▸ Problem details
From the data below, return all lines holding the string "database".

▸ Excerpted records
(** * HRMS Lite: the request handlers of backend/app/main.py

    A shallow embedding of the FastAPI handlers over an explicit model of
    the two tables they read and write, and the properties of the
    specification stated and settled against it.

    Conventions of the embedding:
    - a table is the list of its rows, in insertion order;
    - [date] and [datetime] values are integers that order as the Python
      values do (a date by its proleptic ordinal, a timestamp by its
      distance from the epoch);
    - a handler is a function from the database state to the new state and
      the response; an [HTTPException] raised by the handler and an
      exception raised by the storage layer are two different responses;
    - a route is its handler between the validation of the request and the
      validation of the returned value against the route's response model;
    - the storage layer is taken to behave as PostgreSQL does where the
      source leaves the engine open ([LIKE] escapes, the range of [OFFSET]
      and [LIMIT], sequences that a rolled-back insert has advanced). *)

From Stdlib Require Import ZArith List String Ascii Bool Lia.
From Stdlib Require Import Permutation Sorted.
Import ListNotations.

Local Open Scope string_scope.
Local Open Scope Z_scope.

(* ------------------------------------------------------------------ *)
(** * SQLAlchemy models *)
(* ------------------------------------------------------------------ *)

Definition date := Z.
Definition datetime := Z.

(** [Enum("Present", "Absent", name="attendance_status")] *)
Inductive AttendanceStatus : Type := Present | Absent.

Definition AttendanceStatus_eqb (a b : AttendanceStatus) : bool :=
  match a, b with
  | Present, Present | Absent, Absent => true
  | _, _ => false
  end.

(** A row of table [employees]. *)
Module Employee.
Record t : Type := mk {
  id : Z;
  employee_id : string;
  full_name : string;
  email : string;
  department : option string;
  created_at : datetime
}.
End Employee.

(** A row of table [attendance]. *)
Module Attendance.
Record t : Type := mk {
  id : Z;
  employee_id : Z;
  date : date;
  status : AttendanceStatus
}.
End Attendance.

(* ------------------------------------------------------------------ *)
(** * Pydantic schemas *)
(* ------------------------------------------------------------------ *)

Module EmployeeCreate.
Record t : Type := mk {
  employee_id : string;
  full_name : string;
  email : string;
  department : option string
}.
End EmployeeCreate.

(** Every field is [Optional] with default [None]: a field left out of the
    body and a field sent as [null] both arrive as [None]. *)
Module EmployeeUpdate.
Record t : Type := mk {
  full_name : option string;
  email : option string;
  department : option string
}.
End EmployeeUpdate.

Module AttendanceCreate.
Record t : Type := mk {
  employee_id : Z;
  date : date;
  status : AttendanceStatus
}.
End AttendanceCreate.

Module AttendanceUpdate.
Record t : Type := mk { status : AttendanceStatus }.
End AttendanceUpdate.

(** [Field(min_length=.., max_length=..)] on a [str]. *)
Definition min_length (n : nat) (s : string) : bool := (n <=? String.length s)%nat.
Definition max_length (n : nat) (s : string) : bool := (String.length s <=? n)%nat.

Definition optional {A : Type} (check : A -> bool) (v : option A) : bool :=
  match v with
  | None => true
  | Some x => check x
  end.

Section Validation.
(** The syntax check behind [EmailStr] belongs to the email-validator
    package; the schemas are stated over any such check. *)
Variable EmailStr : string -> bool.

(** [EmployeeBase], inherited unchanged by [EmployeeCreate]. *)
Definition EmployeeCreate_validate (e : EmployeeCreate.t) : bool :=
  min_length 1 (EmployeeCreate.employee_id e)
  && max_length 50 (EmployeeCreate.employee_id e)
  && min_length 1 (EmployeeCreate.full_name e)
  && max_length 255 (EmployeeCreate.full_name e)
  && EmailStr (EmployeeCreate.email e)
  && optional (max_length 100) (EmployeeCreate.department e).

Definition EmployeeUpdate_validate (e : EmployeeUpdate.t) : bool :=
  optional (max_length 255) (EmployeeUpdate.full_name e)
  && optional EmailStr (EmployeeUpdate.email e)
  && optional (max_length 100) (EmployeeUpdate.department e).

(** [EmployeeRead]: the fields of [EmployeeBase] with their constraints,
    read from the row ([from_attributes]); [id] and [created_at] are an
    [int] and a [datetime] in every row. *)
Definition EmployeeRead_validate (e : Employee.t) : bool :=
  min_length 1 (Employee.employee_id e)
  && max_length 50 (Employee.employee_id e)
  && min_length 1 (Employee.full_name e)
  && max_length 255 (Employee.full_name e)
  && EmailStr (Employee.email e)
  && optional (max_length 100) (Employee.department e).
End Validation.

(* ------------------------------------------------------------------ *)
(** * The database *)
(* ------------------------------------------------------------------ *)

(** The two tables and the sequences behind their integer primary keys. *)
Record Store : Type := mkStore {
  employees : list Employee.t;
  attendance : list Attendance.t;
  employees_id_seq : Z;
  attendance_id_seq : Z
}.

Definition empty_store : Store := mkStore [] [] 1 1.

▸ Task solution
    - a handler is a function from the database state to the new state and
(** * The database *)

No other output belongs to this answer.